J'essaie quelquefois de me mette à la place de ces parents adoptifs qui ont un jour entendu ou entendront : « je veux retrouver ma mère biologique » et je comprends…je comprends la peur et l'angoisse que vous pourriez ressentir. C'est pourquoi je ne nourri aucune colère.

Je crois qu'il est important, autant pour un enfant adopté qu'on lui reconnaisse ses droits, autant pour ses parents, qu'on leur reconnaisse la difficulté d'être parent adoptif. Ce n'est pas facile quand, autour de soi le problème ne se pose pas et quand dans votre cas vous êtes confrontés à un partage douloureux : celle avec une mère qui jusque là n'éveillait aucune question, ni ne faisait naître aucun intérêt pour votre enfant, celle qu'on avait peut être oublié…Un jour elle refait surface car cette grande Inconnue qui dormait si bien au fond de chaque adopté, se réveille et fait partie de sa vie.
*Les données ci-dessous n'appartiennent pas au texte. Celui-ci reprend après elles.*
(** * keyswarm: the gpg integration layer ([keyswarm/gpg_handler.py])

    A shallow embedding of the functions of [gpg_handler.py] that drive the
    external gpg binary, together with the properties of the specification
    that concern them.

    Conventions of the embedding.
    - Python [bytes] are [string]s (a Rocq [string] is a sequence of 8-bit
      characters).  A Python [str] is represented by its UTF-8 encoding, so
      [bytes.decode('utf-8')] is a validity check and [str.encode()] is the
      identity.
    - A path is absolute and normalised: the list of the names on the way
      from the root directory [/] down, the empty list being [/] itself.
      [path.join(root, name)] appends a name and [path.dirname] drops the
      last one; the parent of [/new.gpg] is [/], which exists.  Relative
      paths (a bare file name, whose [path.dirname] is the empty string)
      are not represented.
    - The file system is a tree; the gpg binary is an abstract [Backend].
    - Effects are threaded through a state-and-exception monad over [world]. *)

From Stdlib Require Import String Ascii List Bool Arith Lia.
Import ListNotations.
Local Open Scope string_scope.
Local Open Scope list_scope.

Set Warnings "-register-all".

(* ================================================================== *)
(** * Byte strings *)

Definition nl : ascii := "010"%char.

Definition is_nl (c : ascii) : bool := Ascii.eqb c nl.

(** [s] holds no line feed. *)
Fixpoint nl_free (s : string) : bool :=
  match s with
  | EmptyString => true
  | String c s' => negb (is_nl c) && nl_free s'
  end.

(** [strip_prefix l s] removes the literal [l] from the front of [s]. *)
Fixpoint strip_prefix (l s : string) : option string :=
  match l with
  | EmptyString => Some s
  | String a l' =>
      match s with
      | EmptyString => None
      | String b s' => if Ascii.eqb a b then strip_prefix l' s' else None
      end
  end.

(** [take_class f n s]: the first [n] characters of [s] when all of them
    satisfy [f], with the rest of [s]. *)
Fixpoint take_class (f : ascii -> bool) (n : nat) (s : string)
  : option (string * string) :=
  match n with
  | O => Some (EmptyString, s)
  | S n' =>
      match s with
      | EmptyString => None
      | String c s' =>
          if f c then
            match take_class f n' s' with
            | Some (t, r) => Some (String c t, r)
            | None => None
            end
          else None
      end
  end.

Fixpoint sconcat (l : list string) : string :=
  match l with
  | [] => EmptyString
  | s :: l' => (s ++ sconcat l')%string
  end.

(** Python's [s[-n:]]: the last [n] characters, the whole of [s] when it is
    shorter. *)
Definition slice_last (n : nat) (s : string) : string :=
  substring (String.length s - n) n s.

(** [bytes.split(b'\n')]: the pieces between line feeds, never empty as a
    list. *)
Fixpoint split_nl (s : string) : list string :=
  match s with
  | EmptyString => [EmptyString]
  | String c s' =>
      if is_nl c then EmptyString :: split_nl s'
      else match split_nl s' with
           | [] => [String c EmptyString]
           | t :: ts => String c t :: ts
           end
  end.

(** [str.replace(old_char, '')] for a one-character [old]. *)
Fixpoint remove_char (c : ascii) (s : string) : string :=
  match s with
  | EmptyString => EmptyString
  | String a s' => if Ascii.eqb a c then remove_char c s' else String a (remove_char c s')
  end.

Definition is_empty (s : string) : bool :=
  match s with EmptyString => true | _ => false end.

(* ================================================================== *)
(** * Regular expressions

    The patterns of [gpg_handler.py] are built from literals, the greedy
    [.*], one bounded character class and one capturing group.  [rmatch]
    is a backtracking matcher for that fragment with the priorities of
    Python's [re]: [.*] takes as much as it can and gives back one
    character at a time, and [.] never matches a line feed.  The result is
    the text consumed by each item, in order. *)

Inductive item :=
| Lit (l : string)                       (* literal text *)
| DotStar                                (* [.*] *)
| Class (f : ascii -> bool) (n : nat)    (* [[...]{n}] *)
| GOpen                                  (* [(] *)
| GClose.                                (* [)] *)

Definition regex := list item.

Fixpoint rmatch (p : regex) (s : string) : option (list string) :=
  match p with
  | [] => Some []
  | Lit l :: p' =>
      match strip_prefix l s with
      | Some s' => option_map (cons l) (rmatch p' s')
      | None => None
      end
  | Class f n :: p' =>
      match take_class f n s with
      | Some (t, s') => option_map (cons t) (rmatch p' s')
      | None => None
      end
  | GOpen :: p' => option_map (cons EmptyString) (rmatch p' s)
  | GClose :: p' => option_map (cons EmptyString) (rmatch p' s)
  | DotStar :: p' =>
      (fix star (s : string) : option (list string) :=
         let stop := option_map (cons EmptyString) (rmatch p' s) in
         match s with
         | EmptyString => stop
         | String c s' =>
             if is_nl c then stop
             else match star s' with
                  | Some (t :: ts) => Some (String c t :: ts)
                  | _ => stop
                  end
         end) s
  end.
Quelle souffrance pour vous, mais ne l'oubliez pas, c'est de son bonheur dont il s'agit, et si la demande est là, alors soyez près de lui car, encore une fois, c'est dans ces moments là qu'il aura besoin le plus de vous, ses parents.
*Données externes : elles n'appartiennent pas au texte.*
(** C3.  Once [loadModel] has returned from its [try] block (acquisition is
    Ready), the state holds a classifier and no load error; every later call
    of [analyzeImage] with an image uploaded calls [predict] of that
    classifier on the image; when [predict] returns, its output is published
    as it is and the synthetic generator is not called; the generator is
    called only when [predict] throws. *)
Theorem ready_analysis_uses_the_classifier (env : Env) (c : Dashboard.Component) :
  Dashboard.reachable env c ->
  Dashboard.pending c = Dashboard.Loaded ->
  exists m,
    Dashboard.model (state (Dashboard.world c)) = Some m /\
    Dashboard.acquisition (state (Dashboard.world c)) = Dashboard.Ready m /\
    forall url,
      Dashboard.image (state (Dashboard.world c)) = Some url ->
      url <> "" ->
      let img := {| src := url |} in
      let answer := predict m (inferences (Dashboard.world c)) img in
      let w' := snd (Dashboard.analyze env c) in
      let added := new_effects (Dashboard.world c) w' in
      In (CallPredict img) added /\
      (forall out, answer = Ok out ->
                   Dashboard.predictions (state w') = out
                   /\ ~ In CallGenerateMock added) /\
      (In CallGenerateMock added -> exists error, answer = Throw error).
Proof.
  intros Hreach Hp.
  destruct (ReadyFacts.loaded_scope env c Hreach Hp)
    as (m & Hmodel & Herr & Hsm & Hse & _).
  destruct (ComponentFacts.reachable_invariant env c Hreach) as [Hsync _].
  exists m. split; [exact Hmodel|]. split.
  { unfold Dashboard.acquisition. rewrite Herr, Hmodel. reflexivity. }
  intros url Himg Hurl img answer w' added.
  pose proof (ReadyFacts.guard_passes c url Hsync Himg Hurl) as Hg.
  assert (He : JS.truthy (Dashboard.modelLoadError (Dashboard.scope c)) = false)
    by (rewrite Hse; reflexivity).
  subst w' added. unfold Dashboard.analyze.
  destruct (predict m (inferences (Dashboard.world c)) img) as [out|error] eqn:Hans;
    subst answer.
  - rewrite (AnalysisFacts.analyzeImage_predicted env _ img _ _ m out Hg Hsm He Hans).
    cbn [snd]. rewrite ReadyFacts.new_effects_app. cbn [state].
    assert (Hno : ~ In CallGenerateMock
                    [Sleep 100; CallPredict img;
                     ShowToast Dashboard.analysis_complete_toast]).
    { intros [H|[H|[H|[]]]]; discriminate. }
    split; [simpl; auto|]. split.
    + intros out' Hout. injection Hout as <-. split; [reflexivity | exact Hno].
    + intros Hin. contradiction.
  - destruct (malformed (Dashboard.scope c)) eqn:Hmal.
    + rewrite (AnalysisFacts.analyzeImage_unrecovered
                 env _ img _ _ m error Hg Hsm He Hans Hmal).
      cbn [snd]. rewrite ReadyFacts.new_effects_app.
      split; [simpl; auto|]. split.
      * intros out' Hout. discriminate.
      * intros _. exists error. reflexivity.
    + rewrite (AnalysisFacts.analyzeImage_recovered
                 env _ img _ _ m error Hg Hsm He Hans Hmal).
      cbn [snd]. rewrite ReadyFacts.new_effects_app.
      split; [simpl; auto|]. split.
      * intros out' Hout. discriminate.
      * intros _. exists error. reflexivity.
Qed.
Tout cela n'a rien à voir avec tout l'amour, l'affection que vous avez pu lui donner, cela n'a même rien à voir avec votre capacité d'être parent ou non ! Cela est/sera une chose naturelle à laquelle personne ne peut/pourra rien y faire. Cela ne signifie pas que vous avez échouez, cela ne signifie pas qu'il ne vous aime plus, mais par contre cela signifie que cette partie qui dormait en lui depuis des années s'est réveillée et que lui même peut en avoir peur, c'est nouveau aussi pour lui. Et les seules personnes sur lesquelles il pourra compter, c'est vous. Alors mettez-le en confiance, montrer lui qu'il peut vous en parler, que vous êtes pour lui des piliers sur lesquels il pourra s'appuyer en cas de doute, en cas de coup dur…N'en faite pas un sujet tabou, il risquerait de garder tout cela pour lui au lieu de le libérer et de ne jamais en parler. Vous pourriez peut être ensuite croire que s'il n'en parle pas c'est parce qu'il se sent bien comme ça, alors que ça sera tout le contraire. Ca sera la peur de vous faire mal, de vous faire de la peine, ou la peur d'aborder un sujet sensible qui sera à l'origine de son silence et vous risqueriez de passer à côté d'un mal être non exprimé.

Si dès le début, vous avez conscience de tout cela, si vous avez conscience de ce qu'est une adoption, tout ce qu'elle entraîne, tout ce qu'elle porte en elle de conséquences, alors ça sera déjà une grande « formation ». Car vous vous préparerez déjà à affronter ce type de situation (un adopté qui s'intéresse à ses racines et sa culture d'origine, qui veut retourner dans son pays, qui souhaite retrouver sa mère biologique…). Vous aussi protégez vous. Ce ne sera pas facile alors travaillez y dès le début. Préparez-vous à cette parentalité si particulière.

Je crois que de toute façon, on n'élève pas un enfant POUR SOI. On l'élève, qu'on lui ai donné la vie ou non, pour lui donner le maximum d'opportunités de se construire un bel avenir (sur le plan moral, professionnel…).

Dans cette optique, élever un enfant adopté, c'est pareil. L'aimer ce n'est pas vouloir le retenir vers soi, mais c'est le préparer à s'en aller un jour avec toute la dignité qui lui revient. Avec le respect de ses origines, avec le respect de son passé familial et le respect de ses questions et de ses inquiétudes.
De toute façon, en essayant d'être le plus réaliste possible, il reviendra toujours vers ce qu'il connaît le plus, c'est à dire vous encore une fois. Le risque de le perdre ne doit pas vous faire peur, car cette peur pourrait réellement abîmer vos relations. S'il le ressent comme une trahison de votre part, c'est peut être à ce moment là qu'il pourrait se sentir mal aussi.

Adopter devrait être tout sauf de l'égoïsme (je veux un enfant pour moi donc je ne serai pas prêt le jour où mon enfant me parlera de son passé) ni un acte humanitaire (j'adopte un enfant pour le sortir de la misère donc je ne comprendrai pas le jour où il voudra y retourner) …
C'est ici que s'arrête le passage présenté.